We acknowledge potential limitations of this study. The accuracy of the associations regarding analyzed risk factors may be decreased due to the study's small sample size and therefore underpowered. This likely contributes to the decreased statistical significance of the difference in ED rates and risk factors between groups using our secondary ED definition. The differences in ED rates attributed to RIP as shown may be greater because the significantly greater history of tobacco use, a cardiovascular risk factor for ED, among non-SCD patients may have contributed to their ED rates.

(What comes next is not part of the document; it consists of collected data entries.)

(** Field updates. *)
Definition set_status (x : TaskStatus) (r : Task) : Task :=
      mkTask (id r) (fn r) x (createdAt r) (startedAt r) (completedAt r)
    (executionTime r) (queueTime r) (queueTimeoutId r).
Definition set_createdAt (x : Z) (r : Task) : Task :=
      mkTask (id r) (fn r) (status r) x (startedAt r) (completedAt r) (executionTime
    r) (queueTime r) (queueTimeoutId r).
Definition set_startedAt (x : option Z) (r : Task) : Task :=
      mkTask (id r) (fn r) (status r) (createdAt r) x (completedAt r) (executionTime
    r) (queueTime r) (queueTimeoutId r).
Definition set_completedAt (x : option Z) (r : Task) : Task :=
      mkTask (id r) (fn r) (status r) (createdAt r) (startedAt r) x (executionTime
    r) (queueTime r) (queueTimeoutId r).
Definition set_executionTime (x : Z) (r : Task) : Task :=
      mkTask (id r) (fn r) (status r) (createdAt r) (startedAt r) (completedAt r) x
    (queueTime r) (queueTimeoutId r).
Definition set_queueTime (x : Z) (r : Task) : Task :=
      mkTask (id r) (fn r) (status r) (createdAt r) (startedAt r) (completedAt r)
    (executionTime r) x (queueTimeoutId r).
Definition set_queueTimeoutId (x : option nat) (r : Task) : Task :=
      mkTask (id r) (fn r) (status r) (createdAt r) (startedAt r) (completedAt r)
    (executionTime r) (queueTime r) x.
Definition set_totalSubmitted (x : Z) (r : Metrics) : Metrics :=
      mkMetrics x (totalCompleted r) (totalFailed r) (totalTimeout r) (totalRejected
    r) (averageExecutionTime r) (averageQueueTime r) (peakConcurrency r)
    (peakQueueSize r) (currentQueueSize r) (m_currentConcurrency r).
Definition set_totalCompleted (x : Z) (r : Metrics) : Metrics :=
      mkMetrics (totalSubmitted r) x (totalFailed r) (totalTimeout r) (totalRejected
    r) (averageExecutionTime r) (averageQueueTime r) (peakConcurrency r)
    (peakQueueSize r) (currentQueueSize r) (m_currentConcurrency r).
Definition set_totalFailed (x : Z) (r : Metrics) : Metrics :=
      mkMetrics (totalSubmitted r) (totalCompleted r) x (totalTimeout r)
    (totalRejected r) (averageExecutionTime r) (averageQueueTime r) (peakConcurrency
    r) (peakQueueSize r) (currentQueueSize r) (m_currentConcurrency r).
Definition set_totalTimeout (x : Z) (r : Metrics) : Metrics :=
      mkMetrics (totalSubmitted r) (totalCompleted r) (totalFailed r) x
    (totalRejected r) (averageExecutionTime r) (averageQueueTime r) (peakConcurrency
    r) (peakQueueSize r) (currentQueueSize r) (m_currentConcurrency r).
Definition set_totalRejected (x : Z) (r : Metrics) : Metrics :=
      mkMetrics (totalSubmitted r) (totalCompleted r) (totalFailed r) (totalTimeout
    r) x (averageExecutionTime r) (averageQueueTime r) (peakConcurrency r)
    (peakQueueSize r) (currentQueueSize r) (m_currentConcurrency r).
Definition set_averageExecutionTime (x : Q) (r : Metrics) : Metrics :=
      mkMetrics (totalSubmitted r) (totalCompleted r) (totalFailed r) (totalTimeout
    r) (totalRejected r) x (averageQueueTime r) (peakConcurrency r) (peakQueueSize
    r) (currentQueueSize r) (m_currentConcurrency r).
Definition set_averageQueueTime (x : Q) (r : Metrics) : Metrics :=
      mkMetrics (totalSubmitted r) (totalCompleted r) (totalFailed r) (totalTimeout
    r) (totalRejected r) (averageExecutionTime r) x (peakConcurrency r)
    (peakQueueSize r) (currentQueueSize r) (m_currentConcurrency r).
Definition set_peakConcurrency (x : Z) (r : Metrics) : Metrics :=
      mkMetrics (totalSubmitted r) (totalCompleted r) (totalFailed r) (totalTimeout
    r) (totalRejected r) (averageExecutionTime r) (averageQueueTime r) x
    (peakQueueSize r) (currentQueueSize r) (m_currentConcurrency r).
Definition set_peakQueueSize (x : Z) (r : Metrics) : Metrics :=
      mkMetrics (totalSubmitted r) (totalCompleted r) (totalFailed r) (totalTimeout
    r) (totalRejected r) (averageExecutionTime r) (averageQueueTime r)
    (peakConcurrency r) x (currentQueueSize r) (m_currentConcurrency r).
Definition set_currentQueueSize (x : Z) (r : Metrics) : Metrics :=
      mkMetrics (totalSubmitted r) (totalCompleted r) (totalFailed r) (totalTimeout
    r) (totalRejected r) (averageExecutionTime r) (averageQueueTime r)
    (peakConcurrency r) (peakQueueSize r) x (m_currentConcurrency r).
Definition set_m_currentConcurrency (x : Z) (r : Metrics) : Metrics :=
      mkMetrics (totalSubmitted r) (totalCompleted r) (totalFailed r) (totalTimeout
    r) (totalRejected r) (averageExecutionTime r) (averageQueueTime r)
    (peakConcurrency r) (peakQueueSize r) (currentQueueSize r) x.
Definition set_runningTasks (x : gmap string nat) (r : Bulkhead) : Bulkhead :=
      mkBulkhead (name r) (maxConcurrent r) (maxQueueSize r) (timeout r)
    (queueTimeout r) x (taskQueue r) (currentConcurrency r) (metrics r).
Definition set_taskQueue (x : list nat) (r : Bulkhead) : Bulkhead :=
      mkBulkhead (name r) (maxConcurrent r) (maxQueueSize r) (timeout r)
    (queueTimeout r) (runningTasks r) x (currentConcurrency r) (metrics r).
Definition set_currentConcurrency (x : Z) (r : Bulkhead) : Bulkhead :=
      mkBulkhead (name r) (maxConcurrent r) (maxQueueSize r) (timeout r)
    (queueTimeout r) (runningTasks r) (taskQueue r) x (metrics r).
Definition set_metrics (x : Metrics) (r : Bulkhead) : Bulkhead :=
      mkBulkhead (name r) (maxConcurrent r) (maxQueueSize r) (timeout r)
    (queueTimeout r) (runningTasks r) (taskQueue r) (currentConcurrency r) x.
Definition set_bulkhead (x : Bulkhead) (r : Store) : Store :=
  mkStore x (heap r) (timers r) (nextTimer r) (inflight r) (delivered r).
Definition set_heap (x : gmap nat Task) (r : Store) : Store :=
  mkStore (bulkhead r) x (timers r) (nextTimer r) (inflight r) (delivered r).
Definition set_timers (x : gmap nat Timer) (r : Store) : Store :=
  mkStore (bulkhead r) (heap r) x (nextTimer r) (inflight r) (delivered r).
Definition set_nextTimer (x : nat) (r : Store) : Store :=
  mkStore (bulkhead r) (heap r) (timers r) x (inflight r) (delivered r).
Definition set_inflight (x : gmap nat nat) (r : Store) : Store :=
  mkStore (bulkhead r) (heap r) (timers r) (nextTimer r) x (delivered r).
Definition set_delivered (x : list (nat * Completion Value)) (r : Store) : Store :=
  mkStore (bulkhead r) (heap r) (timers r) (nextTimer r) (inflight r) x.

Although the small sample size is owed in part to the rarity of this condition, this study represents one of the larger retrospectively identified cohorts of SCD-associated priapism patients studied in a comparable time period [16, 32]. While our extensive eligibility criteria resulted in less than a 50% enrollment rate, it advantaged us to establish a rather homogenous subset of the population from which likely valid conclusions were drawn. Rather, if too inclusive in our selection, the assignment and qualification of the variables identified in our analysis would be weakened. We attempted to control for the comparable prevalence of major episodes between groups during the evaluation period in the development of ED; however, we concede that we were unable to fully account for the number and severity of major episodes that may have occurred before or even during our evaluation period due to limitations associated with medical record review. Additionally, pre-existing baseline ED may have also confounded our measures of erectile function. We also acknowledge the potential for patient recall bias regarding responses to priapism-history questionnaire items. Finally, we recognize that we were unable to account for SCD management status as a potential risk factor in our assessment of ED outcomes.

Conclusion

ED is associated with RIP, occurring in nearly 40% of affected individuals overall. Frequency and very minor episode durations (≤2 hours) appear to be related to the development of ED in SCD-associated RIP. SCD patients with RIP are nearly 5 times more likely to develop ED compared with those having RIP associated with non-SCD etiologies.

Acknowledgments

The authors thank Drs. Linda Smith-Resar and Sophie Lanzkron for providing patients in the development of our database.

Footnotes

Conflict of Interest: The authors declare that they have no conflicts of interest.